北別府氏が死去 早すぎる65歳 広島史上最多213勝の大エース 闘病生活も最後まで不屈の闘志

 広島のエースとして活躍し、球団初の200勝投手となった北別府学氏=デイリースポーツウェブ評論家=が16日午後0時33分、広島市内の病院で死去した。65歳だった。鹿児島県曽於市出身。通夜、告別式は未定。2020年に成人T細胞白血病(ATL)を公表し、末梢(まっしょう)血幹細胞移植を受けた。昨年6月下旬には敗血症にかかっていることを妻・広美さんが明かしていた。広島の黄金時代を支えた右腕は白血病を起因とする長い闘病生活の末、息を引き取った。

 球史に残る大エースが天国に旅立った。北別府氏は3年半にわたって病魔と闘ったが、家族が見守る中で静かにこの世を去った。

 2020年1月20日、成人T細胞白血病(ATL)と診断されたことを公表。入院後は抗がん剤治療を繰り返した。同年5月には息子をドナーとする末梢血幹細胞移植を受け、同年7月に退院できるまでに回復。一時は自宅療養をしながら、通院治療を受けていた。

 21年3月は1年2カ月ぶりに解説者を務める広島ホームテレビの番組にコメンテーターとして現場復帰。「もう一回、生きるんだ。もう一度野球をやるんだ。そういう気持ちで闘病生活を乗り越えました」。力強い言葉と元気な姿に、多くの人が勇気をもらった。

 現役時代と同様に、不屈の闘志で病魔に立ち向かった。22年春には腎機能の低下などで人工透析を開始。同年6月中旬は感染症で入院し、敗血症を患った。それでも翌7月に「反撃を諦めない」のタイトルでブログを更新。直後には敗血症を克服したことを公表した。同年夏には外部コーチを務めていた英数学館が広島大会で広陵を撃破。教え子の奮闘も力に変えた。

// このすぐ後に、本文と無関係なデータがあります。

(* ===== verification/Exceptions.v ===== *)
(** * Error objects and result texts ([python/infra/defw_exception.py] and
    [DEFwResult] of [python/infra/defw_remote.py])

    A [DEFwError] carries where it was raised and a normalised stack trace; it
    crosses processes as a YAML mapping, which [representer] makes and
    [constructor] reads.  A [DEFwResult] prints as indented text; how YAML
    prints a scalar is the argument [safe_dump].  Texts are ASCII. *)

From S2P Require Import Prelude PyDict PyVal Results.
From Stdlib Require Import Ascii.

Local Open Scope string_scope.
Local Open Scope Z_scope.
Local Open Scope list_scope.
Import PyNotations.
Local Open Scope py_scope.

(** ** Lines *)

Definition newline : ascii := "010"%char.
Definition carriage : ascii := "013"%char.

(** [s.splitlines()], [cur] the characters of the current line, reversed. *)
Fixpoint splitlines_from (cur : list ascii) (s : list ascii) : list (list ascii) :=
  match s with
  | [] => match cur with [] => [] | _ => [rev cur] end
  | c :: s' =>
      if is_break c then
        match s' with
        | d :: s'' => if Ascii.eqb c carriage && Ascii.eqb d newline
                      then rev cur :: splitlines_from [] s''
                      else rev cur :: splitlines_from [] s'
        | [] => rev cur :: splitlines_from [] s'
        end
      else splitlines_from (c :: cur) s'
  end.

Definition splitlines (s : string) : list (list ascii) :=
  splitlines_from [] (String.list_ascii_of_string s).

(** [line.rstrip()] *)
Definition rstrip_l (l : list ascii) : list ascii := rev (lstrip_l (rev l)).

Definition join_lines (ls : list string) : string := String.concat nl ls.

(** ** [DEFwError] *)

(** The lines of a text that are left after [rstrip()]. *)
Definition kept_lines (s : string) : list string :=
  map String.string_of_list_ascii
    (List.filter (λ l, match l with [] => false | _ => true end) (map rstrip_l (splitlines s))).

(** [_normalize_stacktrace] of a list and of a text *)
Definition normalize_entries (entries : list string) : string :=
  join_lines (flat_map kept_lines entries).
Definition normalize_stacktrace (s : string) : string := join_lines (kept_lines s).

Record frame := Frame {
  f_filename : val;
  f_lineno : val;
  f_function : val;
  f_code_context : val;
  f_index : val
}.

Record defw_error := DefwError {
  e_node_name : val;
  e_msg : val;
  e_arg : val;
  e_halt : val;
  e_frame : frame;
  e_stacktrace : string
}.

(** [exception_list[:-2]] *)
Definition drop_last_two (l : list string) : list string := firstn (length l - 2) l.

(** [DEFwError.__init__]: [me] is the node's own name, [fr] the caller's
    frame, the three lists what [traceback] formats. *)
Definition new_defw_error (me : val) (fr : frame) (stack tb only : list string)
    (msg arg halt nname : val) : defw_error :=
  DefwError (if truthy nname then nname else me) msg arg halt fr
    (normalize_entries (drop_last_two stack ++ tb ++ only)).

(** [str(value)] of the trace a received error carries *)
Definition normalize_value (v : val) : string :=
  match v with
  | VList l => normalize_entries (map py_fmt l)
  | _ => normalize_stacktrace (py_fmt v)
  end.

(** [DEFwError.populate] *)
Definition populate (node msg arg halt : val) (fr : frame) (stacktrace : val) : defw_error :=
  DefwError node msg arg halt fr (normalize_value stacktrace).

(** [DEFwError.__str__] *)
Definition error_lines (e : defw_error) : list string :=
  ["DEFwError:"; "  node-name: " ++ py_fmt (e_node_name e); "  msg: " ++ py_fmt (e_msg e);
   "  arg: " ++ py_fmt (e_arg e); "  file name: " ++ py_fmt (f_filename (e_frame e));
   "  line number: " ++ py_fmt (f_lineno (e_frame e));
   "  function: " ++ py_fmt (f_function (e_frame e)); "  stacktrace:"]%string ++
  (if String.eqb (e_stacktrace e) "" then []
   else map (λ l, ("    " ++ String.string_of_list_ascii l)%string)
          (splitlines (normalize_stacktrace (e_stacktrace e)))).

Definition error_str (e : defw_error) : string := join_lines (error_lines e).

(** [defw_error_representer]: the mapping that is sent. *)
Definition representer (e : defw_error) : pydict :=
  [("node-name", e_node_name e); ("msg", e_msg e); ("arg", e_arg e); ("halt", e_halt e);
   ("filename", f_filename (e_frame e)); ("lineno", f_lineno (e_frame e));
   ("function", f_function (e_frame e)); ("code_context", f_code_context (e_frame e));
   ("index", f_index (e_frame e)); ("stacktrace", VStr (e_stacktrace e))].

(** [defw_error_constructor] *)
Definition constructor (value : pydict) : res defw_error :=
  let? node := vindex value "node-name" in
  let? msg := vindex value "msg" in
  let? arg := vindex value "arg" in
  let? halt := vindex value "halt" in
  let? filename := vindex value "filename" in
  let? lineno := vindex value "lineno" in
  let? function := vindex value "function" in
  let? code_context := vindex value "code_context" in
  let? index := vindex value "index" in
  let? stacktrace := vindex value "stacktrace" in
  Ok (populate node msg arg halt (Frame filename lineno function code_context index) stacktrace).

(** ** [DEFwResult] *)

Definition has_newline (s : string) : bool :=
  existsb (Ascii.eqb newline) (String.list_ascii_of_string s).

Definition spaces (n : nat) : string := repeat_str " " n.

(** [for line in item.splitlines(): lines.append(...)] *)
Definition block_lines (indent : nat) (s : string) : list string :=
  map (λ l, (spaces indent ++ "  " ++ String.string_of_list_ascii l)%string) (splitlines s).

Section ResultText.
(** [yaml.safe_dump(value, sort_keys=False, default_flow_style=True)] *)
Context (safe_dump : val → string).

(** [_format_scalar]: without YAML's end-of-document marker *)
Definition scalar (v : val) : string :=
  let rendered := rev (String.list_ascii_of_string (strip (safe_dump v))) in
  String.string_of_list_ascii
    (rev (match rendered with
          | "."%char :: "."%char :: "."%char :: c :: l' =>
              if Ascii.eqb c newline then l' else rendered
          | ["."%char; "."%char; "."%char] => []
          | _ => rendered
          end)).

(** [_format_result_yaml_like] *)
Fixpoint format_result (indent : nat) (v : val) : string :=
  let prefix := spaces indent in
  match v with
  | VDict d =>
      join_lines
        (flat_map (λ p, match p.2 with
                        | VStr s => if has_newline s
                                    then (prefix ++ p.1 ++ ": |")%string :: block_lines indent s
                                    else [(prefix ++ p.1 ++ ": " ++ scalar (VStr s))%string]
                        | VDict _ | VList _ =>
                            [(prefix ++ p.1 ++ ":")%string; format_result (indent + 2) p.2]
                        | w => [(prefix ++ p.1 ++ ": " ++ scalar w)%string]
                        end) d)
  | VList l =>
      join_lines
        (flat_map (λ x, match x with
                        | VStr s => if has_newline s
                                    then (prefix ++ "- |")%string :: block_lines indent s
                                    else [(prefix ++ "- " ++ scalar (VStr s))%string]
                        | VDict _ | VList _ => [(prefix ++ "-")%string; format_result (indent + 2) x]
                        | w => [(prefix ++ "- " ++ scalar w)%string]
                        end) l)
  | VStr s => if has_newline s then join_lines ((prefix ++ "|")%string :: block_lines indent s)
              else (prefix ++ scalar v)%string
  | _ => (prefix ++ scalar v)%string
  end.

(** [DEFwResult.__str__] *)
Definition result_str (d : pydict) : string := strip (format_result 0 (VDict d)).
End ResultText.

(** ** Normalisation *)

Definition no_break (l : list ascii) : Prop := Forall (λ c, is_break c = false) l.

(** A line a stack trace may contain after normalisation. *)
Definition clean (l : list ascii) : Prop := no_break l ∧ l ≠ [] ∧ rstrip_l l = l.

Lemma splitlines_line cur l s :
  no_break l → splitlines_from cur (l ++ s) = splitlines_from (rev l ++ cur) s.
Proof.
  intros Hl. revert cur. induction Hl as [|c l Hc _ IH]; intros cur; [done|]. simpl.
  rewrite Hc, IH. by rewrite <- app_assoc.
Qed.

Lemma splitlines_newline cur s : splitlines_from cur (newline :: s) = rev cur :: splitlines_from [] s.
Proof. by destruct s. Qed.

Lemma list_ascii_app a b :
  String.list_ascii_of_string (a ++ b)%string =
  String.list_ascii_of_string a ++ String.list_ascii_of_string b.
Proof. induction a as [|c a IH]; simpl; [done | by rewrite IH]. Qed.

Lemma splitlines_join ls :
  Forall (λ l, no_break l ∧ l ≠ []) ls →
  splitlines (join_lines (map String.string_of_list_ascii ls)) = ls.
Proof.
  unfold splitlines, join_lines. induction 1 as [|l ls [Hl Hne] Hls IH]; [done|].
  destruct ls as [|l2 ls].
  - simpl. rewrite String.list_ascii_of_string_of_list_ascii, <- (app_nil_r l), splitlines_line by done.
    simpl. rewrite !app_nil_r. destruct (rev l) eqn:E; [|by rewrite <- E, rev_involutive].
    by apply (f_equal (@rev _)) in E; rewrite rev_involutive in E.
  - change (String.concat nl (map String.string_of_list_ascii (l :: l2 :: ls)))
      with (String.string_of_list_ascii l ++ nl ++
            String.concat nl (map String.string_of_list_ascii (l2 :: ls)))%string.
    rewrite !list_ascii_app, String.list_ascii_of_string_of_list_ascii, splitlines_line by done.
    rewrite app_nil_r. change (String.list_ascii_of_string nl) with [newline]. cbn [app].
    by rewrite splitlines_newline, rev_involutive, IH.
Qed.

Lemma splitlines_no_break cur s : no_break cur → Forall no_break (splitlines_from cur s).
Proof.
  assert (∀ n s cur, (length s ≤ n)%nat → no_break cur → Forall no_break (splitlines_from cur s)) as H.
  { clear. induction n as [|n IH]; intros s cur Hn Hc.
    - destruct s; [|simpl in Hn; lia]. destruct cur; constructor; [|constructor].
      by apply Forall_rev.
    - destruct s as [|c s]; simpl; [destruct cur; constructor; [by apply Forall_rev | constructor]|].
      simpl in Hn. destruct (is_break c) eqn:E; [|apply IH; [lia | by constructor]].
      assert (no_break (rev cur)) as Hr by (by apply Forall_rev).
      destruct s as [|d s]; [by repeat constructor|]. simpl in Hn.
      destruct (_ && _); constructor; try done; apply IH; simpl; try lia; constructor. }
  intros Hc. by apply (H (length s)).
Qed.

Lemma lstrip_suffix l : ∃ l', l = l' ++ lstrip_l l.
Proof.
  induction l as [|c l [l' IH]]; simpl; [by exists []|].
  destruct (is_space c); [|by exists []]. exists (c :: l'). simpl. by rewrite <- IH.
Qed.

Lemma lstrip_idem l : lstrip_l (lstrip_l l) = lstrip_l l.
Proof. induction l as [|c l IH]; simpl; [done|]. destruct (is_space c) eqn:E; [done|]. simpl. by rewrite E. Qed.

Lemma rstrip_idem l : rstrip_l (rstrip_l l) = rstrip_l l.
Proof. unfold rstrip_l. by rewrite rev_involutive, lstrip_idem. Qed.

Lemma rstrip_no_break l : no_break l → no_break (rstrip_l l).
Proof.
  intros H. unfold rstrip_l. apply Forall_rev in H. destruct (lstrip_suffix (rev l)) as [l' E].
  rewrite E in H. apply Forall_app in H as [_ H]. by apply Forall_rev.
Qed.

Lemma kept_lines_clean s :
  ∃ ls, kept_lines s = map String.string_of_list_ascii ls ∧ Forall clean ls.
Proof.
  eexists. split; [reflexivity|]. apply Forall_forall. intros l [Hin Hne]%list_filter_In.
  apply list_map_In in Hin as (l0 & Hl0 & ->). split_and!.
  - apply rstrip_no_break. pose proof (splitlines_no_break [] (String.list_ascii_of_string s)) as H.
    rewrite Forall_forall in H. by apply H; [constructor|].
  - by destruct (rstrip_l l0).
  - apply rstrip_idem.
Qed.

Lemma entries_clean entries :
  ∃ ls, flat_map kept_lines entries = map String.string_of_list_ascii ls ∧ Forall clean ls.
Proof.
  induction entries as [|s entries (ls & IH & Hls)]; [by exists []|]. simpl.
  destruct (kept_lines_clean s) as (ls' & H & Hls'). exists (ls' ++ ls).
  rewrite H, IH, map_app. split; [done | by apply Forall_app].
Qed.

Lemma kept_lines_join ls :
  Forall clean ls → kept_lines (join_lines (map String.string_of_list_ascii ls)) =
                    map String.string_of_list_ascii ls.
Proof.
  intros Hls. unfold kept_lines. rewrite splitlines_join.
  - f_equal. assert (map rstrip_l ls = ls) as ->.
    { induction Hls as [|l ls (_ & _ & Hl) _ IH]; simpl; [done | by rewrite Hl, IH]. }
    apply filter_all_true. intros l Hl. rewrite Forall_forall in Hls.
    destruct (Hls l Hl) as (_ & Hne & _). by destruct l.
  - eapply Forall_impl; [exact Hls|]. intros l (? & ? & _). done.
Qed.

(** A normalised trace is left alone by normalising it again. *)
Definition normalized (s : string) : Prop := normalize_stacktrace s = s.

Lemma normalize_entries_normalized entries : normalized (normalize_entries entries).
Proof.
  unfold normalized, normalize_stacktrace, normalize_entries.
  destruct (entries_clean entries) as (ls & -> & Hls). by rewrite kept_lines_join.
Qed.

Lemma normalize_value_normalized v : normalized (normalize_value v).
Proof.
  assert (∀ s, normalized (normalize_stacktrace s)) as H.
  { intros s. pose proof (normalize_entries_normalized [s]) as H.
    unfold normalize_entries in H. simpl in H. by rewrite app_nil_r in H. }
  destruct v; try apply H. apply normalize_entries_normalized.
Qed.

Lemma sent_and_received (e : defw_error) :
  normalized (e_stacktrace e) → constructor (representer e) = Ok e.
Proof.
  intros H. unfold constructor, representer, vindex. simpl. unfold populate. simpl.
  rewrite H. by destruct e as [? ? ? ? [] ?].
Qed.

Lemma received_normalized d e : constructor d = Ok e → normalized (e_stacktrace e).
Proof.
  unfold constructor. repeat (destruct (vindex d _); simpl; [|done]). intros [= <-].
  apply normalize_value_normalized.
Qed.

(** An error that was raised here, or received from another process. *)
Inductive made : defw_error → Prop :=
  | made_here me fr stack tb only msg arg halt nname :
      made (new_defw_error me fr stack tb only msg arg halt nname)
  | made_remote d e : constructor d = Ok e → made e.

(** An error survives being sent: whether it was raised here or received from
    elsewhere, what a receiver constructs from its mapping is the same error;
    its stack trace, normalised once, does not change however often it
    travels. *)
Theorem error_roundtrip (e : defw_error) : made e → constructor (representer e) = Ok e.
Proof.
  intros [me fr stack tb only msg arg halt nname | d e' Hd]; apply sent_and_received.
  - apply normalize_entries_normalized.
  - by eapply received_normalized.
Qed.

(** ** Examples *)

Definition demo_frame : frame := Frame (VStr "a.py") (VInt 7) (VStr "run") VNone (VInt 0).
Definition demo_error : defw_error :=
  new_defw_error (VStr "node1") demo_frame
    ["dropped"; "also dropped"] [("  File a.py, line 7" ++ nl ++ "    x()" ++ nl)%string] ["ValueError: no"]
    (VStr "failed") VNone (VBool false) (VStr "").

Example demo_error_text :
  error_lines demo_error =
  ["DEFwError:"; "  node-name: node1"; "  msg: failed"; "  arg: None"; "  file name: a.py";
   "  line number: 7"; "  function: run"; "  stacktrace:"; "      File a.py, line 7"; "        x()";
   "    ValueError: no"].
Proof. vm_compute. reflexivity. Qed.

Example demo_result_text :
  splitlines (result_str py_fmt
    [("status", VStr "FAIL"); ("error", VStr ("a" ++ nl ++ "b")); ("args", VList [VInt 1; VDict [("k", VNone)]])]) =
  map String.list_ascii_of_string
    ["status: FAIL"; "error: |"; "  a"; "  b"; "args:"; "  - 1"; "  -"; "    k: None"].
Proof. vm_compute. reflexivity. Qed.

Lemma error_roundtrip_witness : constructor (representer demo_error) = Ok demo_error.
Proof. apply (error_roundtrip demo_error). constructor. Defined.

 だが、今年の年明けに帯状疱疹(ほうしん)による体調不良をきっかけに容体が悪化。今春は意識が混濁する日々が続いたが、妻・広美さんは懸命なサポートを続けた。北別府氏が目を覚ましている時間は、ライブへ行くことを楽しみにしていたという大好きな小田和正の曲をかけるなど励ました。しかし、5月下旬には退院予定だった日に脳内出血が判明。自宅に帰れないまま力尽きた。

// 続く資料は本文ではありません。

(* ===== verification/Session.v ===== *)
(** * A client and a service process, end to end
    ([python/experiments/suite_framework])

    The self-test experiments run in one process and talk to a service in
    another.  [session] is both: the client's host, the server's registry with
    the test services behind the RPC handler, and the handles and request
    uuids the client has drawn.  [remote_call] composes the client and the
    server side of an RPC: the request is populated, handled on the server, and
    the reply is accepted by the caller.  An experiment is the body of its
    [run], the clean-up of its [finally] included; spawning a service gives a
    server with nothing in it, and resolving its name gives the binding the
    service advertises. *)

From S2P Require Import Prelude PyDict PyVal Agent Threads Registry RegistryFacts Metrics Trace Rpc RpcFacts TestServices Connect Exceptions.

Local Open Scope string_scope.
Local Open Scope Z_scope.
Local Open Scope list_scope.
Import PyNotations.
Local Open Scope py_scope.

Section Session.
Context {T T' : Type}.
Local Abbreviation W := (host svc_state T).
Local Abbreviation St := (registry W).
(** The service process. *)
Context (uuid4 : nat → string) (format_tb : pyexc → string) (h : hooks T) (server_ep : Endpoint).
Context (nobody : instance) (transport_rc : rpc_rsp → Z).
(** The experiment's process. *)
Context (uuid1 : nat → string) (h' : hooks T') (client_ep : Endpoint) (blk : val).
Context (uuid_compare : val → val → bool).

Record session := Session {
  client : host unit T';
  server : St;
  handles : nat;
  requests : nat
}.

Local Abbreviation serve :=
  (handle_rpc_req (import_module uuid4) (TestServices.invoke None server_ep) uuid_compare format_tb h
     server_ep nobody transport_rc).

(** The reply to request [uuid], as the worker finds it. *)
Definition reply_to (uuid : nat) (r : St) : awaited :=
  match last (outbox (world r)) with
  | Some (_, rsp) => if Nat.eqb (rsp_uuid rsp) uuid then AwResponse rsp else AwNone
  | None => AwNone
  end.

(** [Agent.send_req] to the service process and back. *)
Definition remote_call (ty module cname mname class_id : string) (args : list val)
    (kwargs : pydict) : M session val :=
  λ s, match populate_rpc_req h' client_ep server_ep ty module cname mname class_id args kwargs
               (requests s) (client s) with
       | (w1, Raise e) => (Session w1 (server s) (handles s) (S (requests s)), Raise e)
       | (_, Ok y) =>
           let r' := (run (serve y blk) (server s)).1 in
           let '(w2, o) := send_req uuid_compare h' (λ _, ret (reply_to (requests s) r'))
                             (requests s) client_ep server_ep ty module cname mname class_id args
                             kwargs (client s) in
           (Session w2 r' (handles s) (S (requests s)), o)
       end.

(** A proxy: the module and class it is bound to and its handle. *)
Record api := Api { api_module : string; api_class : string; api_handle : string }.

(** [BaseRemote.__init__] of a new proxy *)
Definition connect (module cname : string) : M session api :=
  let! s := get in
  let id := uuid1 (handles s) in
  modify (λ s, Session (client s) (server s) (S (handles s)) (requests s)) ;;;
  let! _ := remote_call "instantiate_class" module cname "__init__" id [] [] in
  ret (Api module cname id).

(** A method of the proxy *)
Definition call_api (a : api) (mname : string) : M session val :=
  remote_call "method_call" (api_module a) (api_class a) mname (api_handle a) [] [].

(** The binding [defw_connect_service_by_name] resolves, by service name. *)
Definition service_binding (name : string) : string * string :=
  if String.eqb name "TestCounter" then (COUNTER_MODULE, name) else (ECHO_MODULE, name).

Definition connect_by_name (name : string) : M session api :=
  connect (service_binding name).1 (service_binding name).2.

(** [if api is not None: try: api.shutdown() except Exception: pass] *)
Definition shutdown_api (a : option api) : M session unit :=
  match a with
  | Some a => try_with (call_api a "shutdown" ;;; ret tt) (λ _, ret tt)
  | None => ret tt
  end.

(** ** The experiments *)

(** The locals [first] and [second] of an experiment, with the session. *)
Record locals := Locals { ses : session; first : option api; second : option api }.

Definition on_session {A} (m : M session A) : M locals A :=
  λ l, let '(s', o) := m (ses l) in (Locals s' (first l) (second l), o).
Definition set_first (a : api) : M locals unit := modify (λ l, Locals (ses l) (Some a) (second l)).
Definition set_second (a : api) : M locals unit := modify (λ l, Locals (ses l) (first l) (Some a)).

Definition PASS : Z := 0.
Definition FAIL : Z := -1.

(** [for api in (first, second): ...] *)
Definition shutdown_both : M locals unit :=
  let! l := get in
  on_session (shutdown_api (first l)) ;;;
  let! l := get in
  on_session (shutdown_api (second l)).

(** The part two experiments share: two connections and their instance ids. *)
Definition connect_both (name : string) : M locals (val * val * api) :=
  let! a := on_session (connect_by_name name) in
  set_first a ;;;
  let! b := on_session (connect_by_name name) in
  set_second b ;;;
  let! first_id := on_session (call_api a "get_instance_id") in
  let! second_id := on_session (call_api b "get_instance_id") in
  ret (first_id, second_id, b).

(** [exp_singleton_identity.run] *)
Definition exp_singleton_identity : M locals pydict :=
  finally
    (let! (first_id, second_id, b) := connect_both "TestCounter" in
     let! final_count := on_session (call_api b "increment") in
     ret (defwrc (if py_eqb first_id second_id then PASS else FAIL) []
            [("first_instance_id", first_id); ("second_instance_id", second_id);
             ("count_after_increment", final_count)]))
    shutdown_both.

(** [exp_per_connection_identity.run] *)
Definition exp_per_connection_identity : M locals pydict :=
  finally
    (let! (first_id, second_id, _) := connect_both "TestEcho" in
     ret (defwrc (if negb (py_eqb first_id second_id) then PASS else FAIL) []
            [("first_instance_id", first_id); ("second_instance_id", second_id)]))
    shutdown_both.

(** [exp_singleton_shutdown_recreate.run] *)
Definition exp_singleton_shutdown_recreate : M locals pydict :=
  finally
    (let! a := on_session (connect_by_name "TestCounter") in
     set_first a ;;;
     let! first_id := on_session (call_api a "get_instance_id") in
     on_session (call_api a "shutdown") ;;;
     let! b := on_session (connect_by_name "TestCounter") in
     set_second b ;;;
     let! second_id := on_session (call_api b "get_instance_id") in
     ret (defwrc (if negb (py_eqb first_id second_id) then PASS else FAIL) []
            [("first_instance_id", first_id); ("second_instance_id", second_id)]))
    (let! l := get in on_session (shutdown_api (second l))).

(** [exp_intentional_failure.run] *)
Definition exp_intentional_failure : pydict :=
  defwrc FAIL [] [("msg", VStr "intentional failure for defw_test_runner status handling")].

(** [exp_remote_exception_format.run]: [render] is [str] of an exception and
    [type_name] the name of its class. *)
Definition escaped_newline : string := String (Ascii.ascii_of_nat 92) "n".
Definition exp_remote_exception_format (render : pyexc → string) (type_name : exc_class → string) :
    M locals pydict :=
  finally
    (let! echo := on_session (connect_by_name "TestEcho") in
     set_first echo ;;;
     try_with
       (on_session (call_api echo "raise_error") ;;;
        ret (defwrc FAIL [] [("msg", VStr "remote exception was not raised")]))
       (λ exc,
          let rendered := render exc in
          let has_real_newlines := str_contains (String newline EmptyString) rendered in
          let has_escaped_newlines := str_contains escaped_newline rendered in
          ret (defwrc (if has_real_newlines && negb has_escaped_newlines then PASS else FAIL) []
                 [("has_real_newlines", VBool has_real_newlines);
                  ("has_escaped_newlines", VBool has_escaped_newlines);
                  ("exception_type", VStr (type_name (exc_type exc)));
                  ("rendered_exception", VStr rendered)])))
    (let! l := get in on_session (shutdown_api (first l))).

(** What [defw_spawn_services] gives: the service process with nothing in it. *)
Definition spawned (c : host unit T') (w : W) : locals :=
  Locals (Session c (Reg [] [] [] 0 (set_svc init_svc w)) 0 0) None None.
End Session.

 1975年度ドラフト1位で都城農から広島に入団。「精密機械」と称された制球力を武器に、3年目から11年連続で2桁勝利。92年7月16日・中日戦で球団史上初の通算200勝を挙げ、20世紀最後の200勝投手となった。

 広島史上最多の通算213勝。5度リーグ優勝、3度の日本一に貢献し、86年の最多勝&最優秀防御率など数々のタイトルを獲得した。94年の現役引退後は広島投手コーチや解説者として活躍。12年に野球殿堂入りした。

 カープ愛にあふれ、自身のブログでは後輩たちの背中を押してきた。闘病を告白した際には「解説者としてカープの日本一を見届けるために必ずや復活します」と力強かった。「ペイさん」の愛称で親しまれた偉大な投手が残した記憶と記録は、ファンの心にずっと生き続ける。

 ◆北別府 学(きたべっぷ・まなぶ)1957年7月12日生まれ。鹿児島県出身。現役時代は右投げ右打ちの投手。都城農から75年度ドラフト1位で広島入団。抜群の制球力を生かし、広島のエースとして11年連続2桁勝利。92年には球団初の200勝を達成した。最高勝率3回(85~86、91年)。最優秀防御率(86年)、最優秀選手(86年)、ゴールデングラブ賞(86年)各1回。最多勝(82、86年)、ベストナイン(82、86年)、沢村賞(82、86年)各2回。通算成績は515試合213勝141敗5セーブ、防御率3.67。94年の現役引退後は2001~04年に広島1軍投手コーチを務めた。12年野球殿堂入り。